··· SUPPLIED MATERIAL ···
(* ===== verification/Prelude.v ===== *)
(** * NotAHivemind: a verification library

    NotAHivemind runs jobs on clusters of containers. Three kinds of processes
    cooperate over gRPC:

    - consensus nodes ([src/internal/consensus]) keep a replicated log with a
      protocol in the style of Raft: a log on disk with snapshots, elections with
      a pre-vote, replication, and an interface for clients;
    - schedulers ([src/internal/scheduler]) take jobs, keep them in a priority
      queue, pack them on their clusters, commit every assignment to the consensus
      group, and shed load to peer schedulers;
    - clusters ([src/internal/cluster]) run the jobs in containers.

    The queue ([src/internal/arbiter]) and the payloads ([src/internal/models])
    are shared.

    ** How Go is modelled

    A function with an [error] result returns an [outcome]: a value, an error, or
    [Panic] where a run-time check of Go fails. Integers keep their width:
    [wrap64], [u16] and the like stand where Go wraps. Code that threads a state
    and fails half way is written in the monad [io], a failed run keeping what was
    done. Shared objects are indices in an explicit heap. A mutex held from the
    first line to the last of a method makes that method one atomic step; where
    code releases a lock or runs goroutines, what others do in between is a
    function on the state, an argument of the definition, and so are the answers
    of remote calls, the clock and random numbers. Loops over Go maps take the
    order of iteration as an argument ([MapOrder]), [sort.Slice] is any sorting
    function ([SliceSort]): theorems hold for every choice.

    ** The consensus engine

    - [Bytes], [Json]: slices and little-endian integers; [encoding/json] as far as
      the program decodes with it. [JsonTheory]: the grammar as relations without
      fuel, which the parser decides. [JsonEncode], [JsonCompact]: [json.Marshal] of
      what the program encodes, which the parser reads back, and the compacting of
      embedded values, which changes no value. [JsonAny]: what a decoded [interface]
      accepts. [Models]: [models/models.go],
      [models/uuid.go]; [Payloads]: the payloads as they are written, and that
      reading returns what was written.
    - [LogCodec]: [filesystem/interpreter.go], the binary format of the log.
      Theorems: the decoder accepts exactly the encodings, the reader of a log
      returns exactly the entries of a well-formed file and refuses a torn one.
    - [Fs]: files, directories and the operations of package [os] that the storage
      uses, with a list of faults to come. [Storage]: the [Handler] of
      [filesystem/{entry,handler,reader,snapshot,writer}.go]. [StorageTheory]: its
      invariant and the preservation lemmas, and what a disk that fails leaves of
      it; [StorageProps]: what it promises (no gaps, recovery of everything
      acknowledged, truncation, rotation, installation in chunks) and where it does
      not keep it. [Append] checks no terms: contiguity holds for any ([grown]),
      recovery for terms that do not fall within a process and across its
      restarts ([reachable]), and [falling_terms_recover_old_log] shows why. [Compaction] and
      [Queries]: [createSnapshot] and [QueryEntries] against declarative
      descriptions.
    - [RaftState]: [consensus/state]. [RaftNode]: the node, its messages and its
      request registry ([service/{node,registry,connections}.go]).
      [RaftElection]: [service/election.go]; one vote per term, leaders have a
      majority, a split vote is final. [RaftReplication]:
      [service/{append,add,retention}.go]; the follower's log after an append on a
      disk that may fail, the leader's commit rule, terms never fall. [AddLog] is
      [addLog_begin], then steps in which the goroutines of its peers end while
      others do anything to the node, then [addLog_decide]; [ended_catchups_commit]
      shows what counts there as an acknowledgement. [RaftCatchup]: the catch-up loop
      run against a follower, from any failed index, with its termination.
      [RaftTransfer]: the transfer of a snapshot, frame by frame, and the catch-up
      that begins with it, which never ends when the snapshot is empty. [RaftSafety]:
      the nodes of a cluster and the messages between them as a step relation; one
      leader per term as long as winners have registered all other nodes and no
      append reaches a node that voted in its term; runs in which one of the two
      fails and two nodes lead. [RaftLogs]: one leader and followers that start with
      parts of its history, with requests and snapshots that are delayed, repeated
      and reordered, on disks with faults; their logs keep agreeing with the
      leader's, and a run in which heartbeats cut a committed entry from the logs.
      [RaftBoot]: the loops of
      [cmd/consensus_node]; elections start by silence only. [RaftClient]:
      [service/serve.go]; what clients are told, the guard against concurrent claims.
      [TestClient]: the client of [cmd/consensus_test] against these answers, which
      it misreads.

    ** The scheduler

    - [Arbiter]: [arbiter/packer.go], for any type of items; a client whose items
      are pointers passes the accessors of its current heap. [PopBestFit]
      returns the best of what is [queued]: for a live id, the item that was pushed
      when the id was not live.
    - [SchedState], [SchedExterns]: the two files of [scheduler/states], over heaps
      of jobs and of cluster states. [SchedJobs]: an abstract scheduler, a map from
      job ids to phases, and the refinement theorem: every operation of the detailed
      state, called as the program calls it, is a transition of the abstract one, so
      no job is lost, and only one that was assigned after its completion (phase
      [Revived]) is in two places.
    - [SchedService]: the handlers of [service/coordinate], the connections to
      clusters ([service/cluster]) and the control plane ([service/serve.go]).
      [SchedAnswers]: how long a scheduler answers for a finished job.
    - [SchedStream]: the goroutine that watches the status stream of a cluster
      ([service/cluster/client.go]), as an automaton over what it sees: how often it
      calls, and that it ends.
    - [SchedPacker]: [packer/operations.go]; a worker settles its job whatever the
      network answers and whatever runs beside it. [SchedReserve]: a round of the
      packer promises no cluster more than it has, unless a job asks for a negative
      amount. [SchedRaft]: the client of the
      consensus group ([service/consensus]) and the rounds of [packer/monitor.go].
    - [SchedRound]: the ticks of [packer/pack.go], which compose these parts: every
      job a tick takes is in good hands. [SchedBoot]: what [cmd/scheduler_node] sets
      up, and that it is what the rounds rely on.
    - [Commits]: the scheduler against a consensus node. What one scheduler commits
      another fetches, of two claims of one job the second is refused, and a job
      that was claimed once can not be assigned again.
    - [JobTest]: [cmd/job_scheduling_test], the goroutines that submit jobs and
      collect them, in any interleaving: each job is collected once, the test ends
      when all are, and a tick that sees all outstanding jobs ends it.

    ** The cluster

    - [JobDirs]: the directories a cluster exchanges with its containers
      ([path/filepath] and the calls of package [os] on a tree, with faults).
      [ClusterJobs]: the images and jobs of [cluster/core], and the queue of
      [cluster/scheduler/queue.go], over [Arbiter]. [ClusterQueue]: its abstract
      specification, a map from ids to phases, which every operation refines.
    - [ClusterContainer]: [cluster/container/{container,container_state,monitor}.go],
      one container in the states [Reserved], [Running], [Free], on a world of a
      Docker daemon (the type class [Docker], third-party code), a disk, a clock and
      a heap of containers. [ClusterPool]: [container/pool.go]. [ClusterPacker]:
      [cluster/scheduler/{packer,health}.go] against an interface, the class
      [ContainerPool] with its laws [PoolLaws]; [ClusterService]: the handlers of [cluster/service] and the loop
      that watches the scheduler.
    - [ClusterSafety]: the pool of [container] keeps the laws, two packing rounds
      that succeed reserve different containers. [ClusterLimits]: one round takes
      no more than what was free when it looked; what a failed round leaves behind;
      two rounds that look before either reserves overcommit. [ClusterRun]: a job
      handed to a container is on the disk for it, an assignment settles the job, a
      job deleted while it runs is reported as completed. [ClusterResults]: the
      goroutine that collects the results of a container, what it delivers and what
      ends it. [MirrorWorker]: the example workload
      ([build/simple_go_echo/mirror_worker.go]) on the other side of the directories;
      a job handed to it comes back as its result. [ClusterNode]:
      [cmd/cluster_node], the ticks of its loops: a tick of the packer brings the
      job it starts to an end, with the result that its own container gave, a health
      check spares what is busy.
      [ClusterExamples]: a toy daemon for the witnesses.
    - [ClusterService] ends with the composition: what a scheduler sends reaches
      the queue of the cluster, what the cluster reports reaches the scheduler.
      [StatusStream] is the stream of completed jobs as a system of its two ends:
      every job arrives once and in order while the stream lasts, and a job taken
      for a broken stream is lost.

    ** Files, logs and configuration

    - [Environment]: [environment/env_loader.go], the walk over a directory and the
      import of JSON files, on the trees of [JobDirs]. [Paths]: text of paths.
      [EnvWalk]: the walk finds every file, the import keeps what it should as long
      as excluded texts are in names only, and where it does not.
    - [RaftConfig], [SchedConfig], [ClusterConfig]: the three [config.go].
    - [FileHandler]: [filehandler/{file_handler,files_manager,json_handler}.go].
      [LogWriter]: [filehandler/logger.go] and the streaming of a container's log.
      [LogDelivery]: the writer and its producers as a step relation, what is added
      reaches its file in order. [LogAstray]: where it does not.

    ** Fuel

    [Json.parse_value] and its mutual functions take twice the length of the text
    and one more: every call consumes a byte or descends one production, and
    [JsonTheory.parse_value_fuel] shows that more changes nothing.
    [LogCodec.readLoop] takes the length of the stream and one more, and
    [readLoop_fuel] shows that more changes nothing. [Fs.digits] takes more digits
    than an int64 has. [Environment.walk] takes the size of the tree and one more,
    and [EnvWalk.walk_finds] shows that this is enough. [RaftReplication.snapshot_requests] takes the length of what
    is left to send. [RaftReplication.resolvePeerLag] may run for ever in the
    source: [None] means that its fuel ran out, [resolvePeerLag_catches_up] gives
    the fuel that suffices and [old_term_entry_livelock] a case where none does.
    A cluster operation that may wait for ever on a channel is in the monad [bio],
    [None] being the wait that nobody ends. Retry loops with a bound in the source
    (five reads of a status file) recurse on that bound.

    ** Not modelled

    Left out for good: resource statistics of containers (floating-point numbers that
    nothing asks for), gRPC set-up, tickers and [go] statements that only
    start the modelled rounds, symbolic links and permissions of files, generated
    code; of the binaries under [src/cmd] the flags, the log files and the handling
    of signals; the workload under [src/build] that is written in Python. *)

From Stdlib Require Import ZArith Lia.
From stdpp Require Export base tactics option list gmap strings fin_maps sorting.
···
ABOUT THIS TASK:
Working from the data above, extract solely the lines from the one containing "The consensus engine" through the one containing "what the program", exactly as they appear, both included.

RESULT:
    ** The consensus engine

    - [Bytes], [Json]: slices and little-endian integers; [encoding/json] as far as
      the program decodes with it. [JsonTheory]: the grammar as relations without
      fuel, which the parser decides. [JsonEncode], [JsonCompact]: [json.Marshal] of
      what the program encodes, which the parser reads back, and the compacting of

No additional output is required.